*** Opening Record extracts ***

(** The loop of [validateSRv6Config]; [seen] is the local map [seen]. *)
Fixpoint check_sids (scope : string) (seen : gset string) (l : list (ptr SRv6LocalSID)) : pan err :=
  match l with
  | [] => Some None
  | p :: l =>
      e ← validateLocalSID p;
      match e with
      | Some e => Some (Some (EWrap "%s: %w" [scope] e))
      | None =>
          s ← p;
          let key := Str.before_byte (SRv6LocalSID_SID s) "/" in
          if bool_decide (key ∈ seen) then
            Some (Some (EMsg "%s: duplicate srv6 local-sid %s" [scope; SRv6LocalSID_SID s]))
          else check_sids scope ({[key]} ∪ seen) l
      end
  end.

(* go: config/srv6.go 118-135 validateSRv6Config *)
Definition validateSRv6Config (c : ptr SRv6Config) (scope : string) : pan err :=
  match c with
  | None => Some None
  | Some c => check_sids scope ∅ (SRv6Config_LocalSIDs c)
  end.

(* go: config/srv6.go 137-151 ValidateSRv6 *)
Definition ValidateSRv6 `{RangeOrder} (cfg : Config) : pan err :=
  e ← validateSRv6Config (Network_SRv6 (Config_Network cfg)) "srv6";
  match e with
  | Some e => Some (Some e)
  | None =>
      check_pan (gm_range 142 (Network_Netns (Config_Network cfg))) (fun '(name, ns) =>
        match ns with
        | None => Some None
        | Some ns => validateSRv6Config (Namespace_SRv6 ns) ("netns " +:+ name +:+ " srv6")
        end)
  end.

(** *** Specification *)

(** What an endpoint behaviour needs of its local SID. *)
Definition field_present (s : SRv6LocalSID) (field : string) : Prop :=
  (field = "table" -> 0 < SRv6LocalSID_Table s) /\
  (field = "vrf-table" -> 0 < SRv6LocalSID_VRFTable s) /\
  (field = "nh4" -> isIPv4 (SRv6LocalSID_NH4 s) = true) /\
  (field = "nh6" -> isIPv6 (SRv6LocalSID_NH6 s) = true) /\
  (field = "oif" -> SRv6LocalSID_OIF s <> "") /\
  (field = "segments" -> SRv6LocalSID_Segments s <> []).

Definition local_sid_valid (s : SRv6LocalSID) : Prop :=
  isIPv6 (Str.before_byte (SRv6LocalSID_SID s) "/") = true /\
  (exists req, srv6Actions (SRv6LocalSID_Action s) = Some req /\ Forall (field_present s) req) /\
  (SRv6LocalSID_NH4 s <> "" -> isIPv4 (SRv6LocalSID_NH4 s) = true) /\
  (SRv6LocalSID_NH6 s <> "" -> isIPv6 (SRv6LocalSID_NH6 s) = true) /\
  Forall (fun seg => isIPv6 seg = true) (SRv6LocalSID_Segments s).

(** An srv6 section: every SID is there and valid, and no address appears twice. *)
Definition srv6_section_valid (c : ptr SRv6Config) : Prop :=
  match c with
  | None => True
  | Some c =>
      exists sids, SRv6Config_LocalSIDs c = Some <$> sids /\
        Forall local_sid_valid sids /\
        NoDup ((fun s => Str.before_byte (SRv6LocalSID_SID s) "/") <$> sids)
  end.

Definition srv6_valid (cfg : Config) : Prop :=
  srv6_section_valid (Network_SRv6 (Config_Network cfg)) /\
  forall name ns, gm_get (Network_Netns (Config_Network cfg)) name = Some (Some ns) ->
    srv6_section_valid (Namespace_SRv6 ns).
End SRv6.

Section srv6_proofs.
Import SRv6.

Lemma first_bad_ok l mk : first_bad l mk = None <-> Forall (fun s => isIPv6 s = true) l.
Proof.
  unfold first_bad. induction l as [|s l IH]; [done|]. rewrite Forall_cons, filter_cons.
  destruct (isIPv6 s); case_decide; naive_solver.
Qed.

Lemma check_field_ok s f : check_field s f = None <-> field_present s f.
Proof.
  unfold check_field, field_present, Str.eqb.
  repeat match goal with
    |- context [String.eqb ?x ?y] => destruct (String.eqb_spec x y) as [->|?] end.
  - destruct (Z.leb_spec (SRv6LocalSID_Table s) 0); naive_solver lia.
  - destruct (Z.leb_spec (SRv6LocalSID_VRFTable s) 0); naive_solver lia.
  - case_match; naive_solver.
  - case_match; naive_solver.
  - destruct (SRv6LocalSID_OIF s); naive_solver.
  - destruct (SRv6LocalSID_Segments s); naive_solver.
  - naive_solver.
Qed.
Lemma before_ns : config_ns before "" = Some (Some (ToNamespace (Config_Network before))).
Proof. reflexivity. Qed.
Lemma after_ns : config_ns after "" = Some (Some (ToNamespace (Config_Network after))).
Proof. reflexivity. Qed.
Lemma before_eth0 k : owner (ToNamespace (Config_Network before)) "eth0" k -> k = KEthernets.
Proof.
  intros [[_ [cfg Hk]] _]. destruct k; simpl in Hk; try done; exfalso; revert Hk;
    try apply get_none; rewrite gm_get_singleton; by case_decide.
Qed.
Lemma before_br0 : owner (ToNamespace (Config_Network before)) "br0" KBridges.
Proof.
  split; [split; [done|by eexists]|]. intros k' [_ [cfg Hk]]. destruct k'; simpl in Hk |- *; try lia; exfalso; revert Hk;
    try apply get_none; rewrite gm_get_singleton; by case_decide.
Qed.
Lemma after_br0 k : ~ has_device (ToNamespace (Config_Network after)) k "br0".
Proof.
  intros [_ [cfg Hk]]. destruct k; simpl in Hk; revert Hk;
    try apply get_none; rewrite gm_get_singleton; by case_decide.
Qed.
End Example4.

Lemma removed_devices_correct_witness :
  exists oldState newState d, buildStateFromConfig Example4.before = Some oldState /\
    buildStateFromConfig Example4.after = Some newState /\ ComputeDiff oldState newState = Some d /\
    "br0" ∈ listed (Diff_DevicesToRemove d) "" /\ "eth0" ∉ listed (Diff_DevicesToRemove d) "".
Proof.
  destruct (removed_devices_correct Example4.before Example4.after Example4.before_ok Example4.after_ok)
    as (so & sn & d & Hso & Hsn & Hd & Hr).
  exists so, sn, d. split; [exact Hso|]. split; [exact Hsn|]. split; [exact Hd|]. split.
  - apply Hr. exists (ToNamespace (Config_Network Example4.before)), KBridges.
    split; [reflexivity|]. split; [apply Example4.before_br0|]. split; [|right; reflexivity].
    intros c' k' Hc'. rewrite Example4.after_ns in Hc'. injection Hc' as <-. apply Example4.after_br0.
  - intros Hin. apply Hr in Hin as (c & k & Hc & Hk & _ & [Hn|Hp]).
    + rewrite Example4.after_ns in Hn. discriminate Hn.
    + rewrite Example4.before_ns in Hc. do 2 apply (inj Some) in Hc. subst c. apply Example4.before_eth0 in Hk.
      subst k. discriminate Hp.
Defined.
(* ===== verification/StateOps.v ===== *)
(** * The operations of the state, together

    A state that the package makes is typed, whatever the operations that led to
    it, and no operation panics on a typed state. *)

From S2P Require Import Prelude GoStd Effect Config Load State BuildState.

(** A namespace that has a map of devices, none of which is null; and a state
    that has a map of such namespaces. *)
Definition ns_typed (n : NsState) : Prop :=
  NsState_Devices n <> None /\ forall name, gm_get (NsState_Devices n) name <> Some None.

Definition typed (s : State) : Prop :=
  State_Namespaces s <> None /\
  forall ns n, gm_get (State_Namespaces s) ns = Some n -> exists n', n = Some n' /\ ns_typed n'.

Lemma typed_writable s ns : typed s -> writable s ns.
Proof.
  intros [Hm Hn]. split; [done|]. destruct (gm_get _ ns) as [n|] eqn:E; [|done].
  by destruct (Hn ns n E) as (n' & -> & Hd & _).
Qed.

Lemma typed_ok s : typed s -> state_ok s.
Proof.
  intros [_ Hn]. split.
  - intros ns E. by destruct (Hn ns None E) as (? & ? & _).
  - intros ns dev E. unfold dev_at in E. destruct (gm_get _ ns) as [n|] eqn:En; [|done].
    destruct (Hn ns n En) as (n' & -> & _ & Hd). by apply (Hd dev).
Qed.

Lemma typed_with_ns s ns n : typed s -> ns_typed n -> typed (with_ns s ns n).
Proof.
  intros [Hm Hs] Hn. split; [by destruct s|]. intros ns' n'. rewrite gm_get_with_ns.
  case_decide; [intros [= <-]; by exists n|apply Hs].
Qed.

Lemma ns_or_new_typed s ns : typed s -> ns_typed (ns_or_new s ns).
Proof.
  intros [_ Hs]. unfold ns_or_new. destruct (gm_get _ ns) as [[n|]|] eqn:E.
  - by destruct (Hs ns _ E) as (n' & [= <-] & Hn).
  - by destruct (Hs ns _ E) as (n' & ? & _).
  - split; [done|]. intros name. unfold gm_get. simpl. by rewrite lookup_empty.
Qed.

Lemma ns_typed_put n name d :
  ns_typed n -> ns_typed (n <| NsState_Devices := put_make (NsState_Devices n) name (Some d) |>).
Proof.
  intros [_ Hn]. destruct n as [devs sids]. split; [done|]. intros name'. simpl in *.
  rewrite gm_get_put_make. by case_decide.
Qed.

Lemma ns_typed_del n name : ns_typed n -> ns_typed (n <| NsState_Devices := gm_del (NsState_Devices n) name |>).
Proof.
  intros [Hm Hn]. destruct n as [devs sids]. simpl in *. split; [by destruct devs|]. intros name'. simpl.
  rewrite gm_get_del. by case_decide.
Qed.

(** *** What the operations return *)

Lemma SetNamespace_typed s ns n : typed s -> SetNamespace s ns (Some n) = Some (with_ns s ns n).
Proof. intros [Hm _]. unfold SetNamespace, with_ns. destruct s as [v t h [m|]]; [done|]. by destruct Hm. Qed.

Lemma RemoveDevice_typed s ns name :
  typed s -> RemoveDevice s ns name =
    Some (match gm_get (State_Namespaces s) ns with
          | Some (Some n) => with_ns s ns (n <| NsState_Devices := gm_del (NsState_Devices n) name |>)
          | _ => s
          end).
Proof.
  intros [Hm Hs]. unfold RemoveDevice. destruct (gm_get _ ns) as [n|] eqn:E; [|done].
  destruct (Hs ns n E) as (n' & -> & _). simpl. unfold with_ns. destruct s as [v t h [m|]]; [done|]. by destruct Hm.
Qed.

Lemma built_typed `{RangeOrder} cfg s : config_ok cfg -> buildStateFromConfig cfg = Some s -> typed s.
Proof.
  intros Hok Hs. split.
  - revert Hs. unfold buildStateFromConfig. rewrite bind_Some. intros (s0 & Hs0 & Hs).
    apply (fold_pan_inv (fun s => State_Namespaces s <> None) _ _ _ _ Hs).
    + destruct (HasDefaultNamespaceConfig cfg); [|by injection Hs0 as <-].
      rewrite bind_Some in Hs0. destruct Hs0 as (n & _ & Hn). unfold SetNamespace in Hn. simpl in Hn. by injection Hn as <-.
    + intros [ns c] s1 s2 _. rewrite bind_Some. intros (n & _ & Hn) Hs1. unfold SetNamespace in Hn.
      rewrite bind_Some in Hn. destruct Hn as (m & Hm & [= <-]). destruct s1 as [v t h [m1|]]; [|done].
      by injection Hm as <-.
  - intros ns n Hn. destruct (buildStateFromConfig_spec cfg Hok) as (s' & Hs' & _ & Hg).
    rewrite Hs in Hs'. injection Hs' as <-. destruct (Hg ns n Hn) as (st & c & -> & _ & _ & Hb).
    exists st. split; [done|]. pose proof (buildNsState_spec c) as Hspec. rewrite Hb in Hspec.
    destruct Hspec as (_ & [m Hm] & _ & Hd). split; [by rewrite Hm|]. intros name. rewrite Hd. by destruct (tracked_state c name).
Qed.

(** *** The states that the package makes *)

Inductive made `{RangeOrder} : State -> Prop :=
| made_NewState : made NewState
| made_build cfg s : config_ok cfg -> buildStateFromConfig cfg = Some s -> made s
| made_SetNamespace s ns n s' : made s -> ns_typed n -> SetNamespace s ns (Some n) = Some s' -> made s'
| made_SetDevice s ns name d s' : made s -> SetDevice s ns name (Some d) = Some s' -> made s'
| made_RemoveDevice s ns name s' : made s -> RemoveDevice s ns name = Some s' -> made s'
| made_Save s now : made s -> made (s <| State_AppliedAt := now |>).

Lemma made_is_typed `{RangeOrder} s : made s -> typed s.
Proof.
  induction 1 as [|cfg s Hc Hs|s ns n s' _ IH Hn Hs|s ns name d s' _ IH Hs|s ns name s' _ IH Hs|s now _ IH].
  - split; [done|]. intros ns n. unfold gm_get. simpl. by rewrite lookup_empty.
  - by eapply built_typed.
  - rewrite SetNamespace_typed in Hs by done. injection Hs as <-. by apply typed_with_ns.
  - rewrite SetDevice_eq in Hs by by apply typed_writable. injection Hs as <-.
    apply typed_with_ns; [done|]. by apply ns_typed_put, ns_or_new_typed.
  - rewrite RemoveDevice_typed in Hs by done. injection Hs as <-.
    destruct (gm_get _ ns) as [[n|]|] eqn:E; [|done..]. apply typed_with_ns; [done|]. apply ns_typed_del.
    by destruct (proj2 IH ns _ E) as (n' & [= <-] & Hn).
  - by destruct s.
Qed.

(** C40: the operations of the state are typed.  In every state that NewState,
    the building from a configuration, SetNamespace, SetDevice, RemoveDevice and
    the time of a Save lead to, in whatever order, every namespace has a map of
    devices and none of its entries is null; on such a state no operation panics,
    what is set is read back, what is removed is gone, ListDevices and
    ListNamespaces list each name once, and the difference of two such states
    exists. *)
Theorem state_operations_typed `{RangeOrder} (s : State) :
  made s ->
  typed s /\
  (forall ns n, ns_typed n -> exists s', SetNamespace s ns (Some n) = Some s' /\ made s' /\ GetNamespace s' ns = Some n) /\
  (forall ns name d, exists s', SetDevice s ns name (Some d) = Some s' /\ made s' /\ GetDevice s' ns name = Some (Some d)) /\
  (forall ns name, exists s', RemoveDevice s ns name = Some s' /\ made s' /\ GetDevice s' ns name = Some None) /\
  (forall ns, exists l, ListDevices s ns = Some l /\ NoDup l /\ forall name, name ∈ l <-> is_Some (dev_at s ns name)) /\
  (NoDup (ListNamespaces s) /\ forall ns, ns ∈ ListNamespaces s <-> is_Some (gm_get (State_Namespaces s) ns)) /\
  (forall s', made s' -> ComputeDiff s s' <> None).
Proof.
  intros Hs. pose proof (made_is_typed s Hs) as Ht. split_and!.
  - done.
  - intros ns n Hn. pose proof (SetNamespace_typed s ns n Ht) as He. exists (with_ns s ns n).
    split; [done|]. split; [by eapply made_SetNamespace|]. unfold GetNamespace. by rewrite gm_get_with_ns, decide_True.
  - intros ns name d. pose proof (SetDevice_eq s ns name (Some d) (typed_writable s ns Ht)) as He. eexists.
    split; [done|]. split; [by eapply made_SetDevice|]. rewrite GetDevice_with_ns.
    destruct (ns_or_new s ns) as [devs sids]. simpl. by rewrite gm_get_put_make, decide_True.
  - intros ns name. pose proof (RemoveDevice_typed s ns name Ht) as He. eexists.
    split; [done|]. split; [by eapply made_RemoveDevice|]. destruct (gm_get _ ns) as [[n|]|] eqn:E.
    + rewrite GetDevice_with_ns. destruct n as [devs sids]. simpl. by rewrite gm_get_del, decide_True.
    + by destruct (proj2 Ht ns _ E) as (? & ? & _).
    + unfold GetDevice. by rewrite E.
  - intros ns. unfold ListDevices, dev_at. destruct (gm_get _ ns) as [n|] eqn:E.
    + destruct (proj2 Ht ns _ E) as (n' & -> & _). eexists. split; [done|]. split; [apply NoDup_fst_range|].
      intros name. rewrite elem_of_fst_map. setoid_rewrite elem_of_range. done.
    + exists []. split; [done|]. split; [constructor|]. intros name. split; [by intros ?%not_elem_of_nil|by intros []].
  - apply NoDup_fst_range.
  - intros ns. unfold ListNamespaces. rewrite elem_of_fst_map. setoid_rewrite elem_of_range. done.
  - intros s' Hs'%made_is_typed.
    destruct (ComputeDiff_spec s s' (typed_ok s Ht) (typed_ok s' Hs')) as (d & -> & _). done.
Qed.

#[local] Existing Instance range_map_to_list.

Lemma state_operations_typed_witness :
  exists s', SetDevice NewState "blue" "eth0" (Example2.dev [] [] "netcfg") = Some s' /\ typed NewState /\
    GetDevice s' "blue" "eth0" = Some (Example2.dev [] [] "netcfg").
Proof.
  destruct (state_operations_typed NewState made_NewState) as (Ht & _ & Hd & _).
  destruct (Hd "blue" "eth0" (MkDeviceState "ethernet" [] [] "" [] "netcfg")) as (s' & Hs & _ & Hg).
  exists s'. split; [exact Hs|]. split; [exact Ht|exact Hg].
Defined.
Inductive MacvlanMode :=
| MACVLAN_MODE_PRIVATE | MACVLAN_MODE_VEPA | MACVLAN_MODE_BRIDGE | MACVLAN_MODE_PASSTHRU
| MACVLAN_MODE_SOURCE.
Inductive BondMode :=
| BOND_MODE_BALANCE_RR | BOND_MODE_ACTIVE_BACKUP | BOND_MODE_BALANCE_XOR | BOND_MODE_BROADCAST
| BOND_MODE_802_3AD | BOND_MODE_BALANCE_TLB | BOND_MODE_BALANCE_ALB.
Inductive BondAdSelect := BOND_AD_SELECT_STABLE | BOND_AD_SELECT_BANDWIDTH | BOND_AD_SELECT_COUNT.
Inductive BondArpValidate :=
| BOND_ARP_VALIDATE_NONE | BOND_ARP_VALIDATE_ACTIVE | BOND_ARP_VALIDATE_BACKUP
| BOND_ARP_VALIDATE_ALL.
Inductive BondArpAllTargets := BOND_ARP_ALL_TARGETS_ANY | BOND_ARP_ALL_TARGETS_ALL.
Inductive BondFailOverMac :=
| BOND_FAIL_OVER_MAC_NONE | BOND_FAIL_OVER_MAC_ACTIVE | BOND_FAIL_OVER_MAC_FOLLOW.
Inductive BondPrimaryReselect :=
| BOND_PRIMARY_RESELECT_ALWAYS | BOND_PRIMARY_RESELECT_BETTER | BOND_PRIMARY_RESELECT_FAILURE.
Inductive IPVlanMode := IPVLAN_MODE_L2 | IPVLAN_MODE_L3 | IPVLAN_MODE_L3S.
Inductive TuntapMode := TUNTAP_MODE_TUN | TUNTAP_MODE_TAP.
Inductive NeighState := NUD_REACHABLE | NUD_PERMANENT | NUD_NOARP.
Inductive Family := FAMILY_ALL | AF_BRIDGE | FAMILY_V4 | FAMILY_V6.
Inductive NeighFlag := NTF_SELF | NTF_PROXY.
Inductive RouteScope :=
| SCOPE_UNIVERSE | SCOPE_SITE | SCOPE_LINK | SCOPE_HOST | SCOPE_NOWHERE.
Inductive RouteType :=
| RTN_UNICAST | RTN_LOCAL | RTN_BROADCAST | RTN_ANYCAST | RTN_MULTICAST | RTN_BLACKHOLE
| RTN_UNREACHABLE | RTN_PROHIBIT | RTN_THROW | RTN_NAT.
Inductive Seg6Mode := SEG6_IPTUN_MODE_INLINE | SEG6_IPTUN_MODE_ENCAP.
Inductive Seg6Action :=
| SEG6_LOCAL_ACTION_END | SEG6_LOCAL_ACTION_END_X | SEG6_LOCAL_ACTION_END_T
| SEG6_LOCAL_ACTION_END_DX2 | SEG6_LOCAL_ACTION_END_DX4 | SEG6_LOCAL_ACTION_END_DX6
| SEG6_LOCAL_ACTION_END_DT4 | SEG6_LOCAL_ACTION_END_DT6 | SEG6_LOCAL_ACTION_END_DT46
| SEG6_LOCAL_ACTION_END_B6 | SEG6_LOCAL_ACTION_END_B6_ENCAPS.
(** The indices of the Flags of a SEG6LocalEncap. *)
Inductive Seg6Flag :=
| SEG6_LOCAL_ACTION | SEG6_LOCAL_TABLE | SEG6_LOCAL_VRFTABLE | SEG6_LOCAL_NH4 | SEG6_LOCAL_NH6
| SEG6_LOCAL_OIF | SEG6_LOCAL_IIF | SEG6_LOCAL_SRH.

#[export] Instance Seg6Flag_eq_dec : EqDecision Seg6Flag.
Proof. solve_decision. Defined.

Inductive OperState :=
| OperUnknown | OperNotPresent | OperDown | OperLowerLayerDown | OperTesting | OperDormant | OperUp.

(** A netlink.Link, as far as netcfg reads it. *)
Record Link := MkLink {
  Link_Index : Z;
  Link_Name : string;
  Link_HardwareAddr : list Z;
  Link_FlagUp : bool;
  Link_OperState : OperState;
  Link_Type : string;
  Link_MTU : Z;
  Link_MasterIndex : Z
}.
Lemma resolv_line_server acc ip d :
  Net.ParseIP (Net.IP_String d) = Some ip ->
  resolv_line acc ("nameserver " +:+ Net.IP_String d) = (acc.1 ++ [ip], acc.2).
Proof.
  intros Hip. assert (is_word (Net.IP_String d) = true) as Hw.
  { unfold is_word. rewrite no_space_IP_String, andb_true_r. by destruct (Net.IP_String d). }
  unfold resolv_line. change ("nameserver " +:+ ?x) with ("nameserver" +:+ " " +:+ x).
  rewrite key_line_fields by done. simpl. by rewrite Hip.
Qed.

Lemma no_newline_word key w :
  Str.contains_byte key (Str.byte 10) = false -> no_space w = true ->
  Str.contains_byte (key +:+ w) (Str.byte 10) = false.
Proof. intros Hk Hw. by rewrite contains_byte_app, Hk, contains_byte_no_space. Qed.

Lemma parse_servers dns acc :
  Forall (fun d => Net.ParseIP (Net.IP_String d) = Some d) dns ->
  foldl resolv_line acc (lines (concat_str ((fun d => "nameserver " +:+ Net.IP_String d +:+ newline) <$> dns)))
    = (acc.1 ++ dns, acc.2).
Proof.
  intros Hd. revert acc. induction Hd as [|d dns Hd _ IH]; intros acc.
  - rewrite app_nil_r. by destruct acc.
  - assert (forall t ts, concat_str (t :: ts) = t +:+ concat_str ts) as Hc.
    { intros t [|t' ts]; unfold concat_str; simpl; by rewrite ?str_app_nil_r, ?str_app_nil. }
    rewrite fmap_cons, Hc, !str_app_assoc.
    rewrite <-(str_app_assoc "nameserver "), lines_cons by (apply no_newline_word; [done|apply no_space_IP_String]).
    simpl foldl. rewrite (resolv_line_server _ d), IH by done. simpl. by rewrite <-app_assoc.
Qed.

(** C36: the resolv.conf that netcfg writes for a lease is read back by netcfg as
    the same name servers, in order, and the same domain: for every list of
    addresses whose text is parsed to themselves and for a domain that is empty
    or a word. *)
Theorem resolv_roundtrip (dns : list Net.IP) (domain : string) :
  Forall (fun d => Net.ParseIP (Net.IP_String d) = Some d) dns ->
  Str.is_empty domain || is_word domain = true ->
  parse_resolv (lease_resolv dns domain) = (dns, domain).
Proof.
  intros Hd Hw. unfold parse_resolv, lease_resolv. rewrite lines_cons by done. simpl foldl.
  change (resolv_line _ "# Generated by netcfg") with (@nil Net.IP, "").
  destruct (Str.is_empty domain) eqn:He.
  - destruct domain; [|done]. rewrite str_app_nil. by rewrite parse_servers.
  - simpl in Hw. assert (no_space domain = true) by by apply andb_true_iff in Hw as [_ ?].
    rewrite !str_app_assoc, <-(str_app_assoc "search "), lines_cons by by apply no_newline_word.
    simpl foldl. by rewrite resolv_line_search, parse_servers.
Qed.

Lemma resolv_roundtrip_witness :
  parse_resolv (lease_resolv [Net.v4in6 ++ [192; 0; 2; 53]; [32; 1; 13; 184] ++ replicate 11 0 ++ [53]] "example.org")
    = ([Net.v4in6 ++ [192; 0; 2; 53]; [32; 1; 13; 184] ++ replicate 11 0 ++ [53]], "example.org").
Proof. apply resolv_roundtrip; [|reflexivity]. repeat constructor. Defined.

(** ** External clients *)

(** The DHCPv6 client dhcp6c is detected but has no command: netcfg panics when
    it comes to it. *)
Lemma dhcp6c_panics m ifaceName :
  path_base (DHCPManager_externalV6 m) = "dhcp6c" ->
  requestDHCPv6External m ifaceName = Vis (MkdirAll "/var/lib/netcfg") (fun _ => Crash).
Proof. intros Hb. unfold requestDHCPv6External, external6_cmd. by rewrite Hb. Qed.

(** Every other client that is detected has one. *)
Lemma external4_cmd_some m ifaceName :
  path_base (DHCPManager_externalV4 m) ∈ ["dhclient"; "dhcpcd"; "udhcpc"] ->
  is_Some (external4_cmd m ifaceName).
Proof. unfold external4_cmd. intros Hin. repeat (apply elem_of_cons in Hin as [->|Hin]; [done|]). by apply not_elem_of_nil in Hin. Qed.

*** Closing Record extracts ***

#### [Task requirements]
Among the records above, only the lines between the line holding "- intros ns name d." and the line holding "- intros ns. unfold ListNamespaces.", inclusive, are to be output, exactly as written.

#### [Final answer]
  - intros ns name d. pose proof (SetDevice_eq s ns name (Some d) (typed_writable s ns Ht)) as He. eexists.
    split; [done|]. split; [by eapply made_SetDevice|]. rewrite GetDevice_with_ns.
    destruct (ns_or_new s ns) as [devs sids]. simpl. by rewrite gm_get_put_make, decide_True.
  - intros ns name. pose proof (RemoveDevice_typed s ns name Ht) as He. eexists.
    split; [done|]. split; [by eapply made_RemoveDevice|]. destruct (gm_get _ ns) as [[n|]|] eqn:E.
    + rewrite GetDevice_with_ns. destruct n as [devs sids]. simpl. by rewrite gm_get_del, decide_True.
    + by destruct (proj2 Ht ns _ E) as (? & ? & _).
    + unfold GetDevice. by rewrite E.
  - intros ns. unfold ListDevices, dev_at. destruct (gm_get _ ns) as [n|] eqn:E.
    + destruct (proj2 Ht ns _ E) as (n' & -> & _). eexists. split; [done|]. split; [apply NoDup_fst_range|].
      intros name. rewrite elem_of_fst_map. setoid_rewrite elem_of_range. done.
    + exists []. split; [done|]. split; [constructor|]. intros name. split; [by intros ?%not_elem_of_nil|by intros []].
  - apply NoDup_fst_range.
  - intros ns. unfold ListNamespaces. rewrite elem_of_fst_map. setoid_rewrite elem_of_range. done.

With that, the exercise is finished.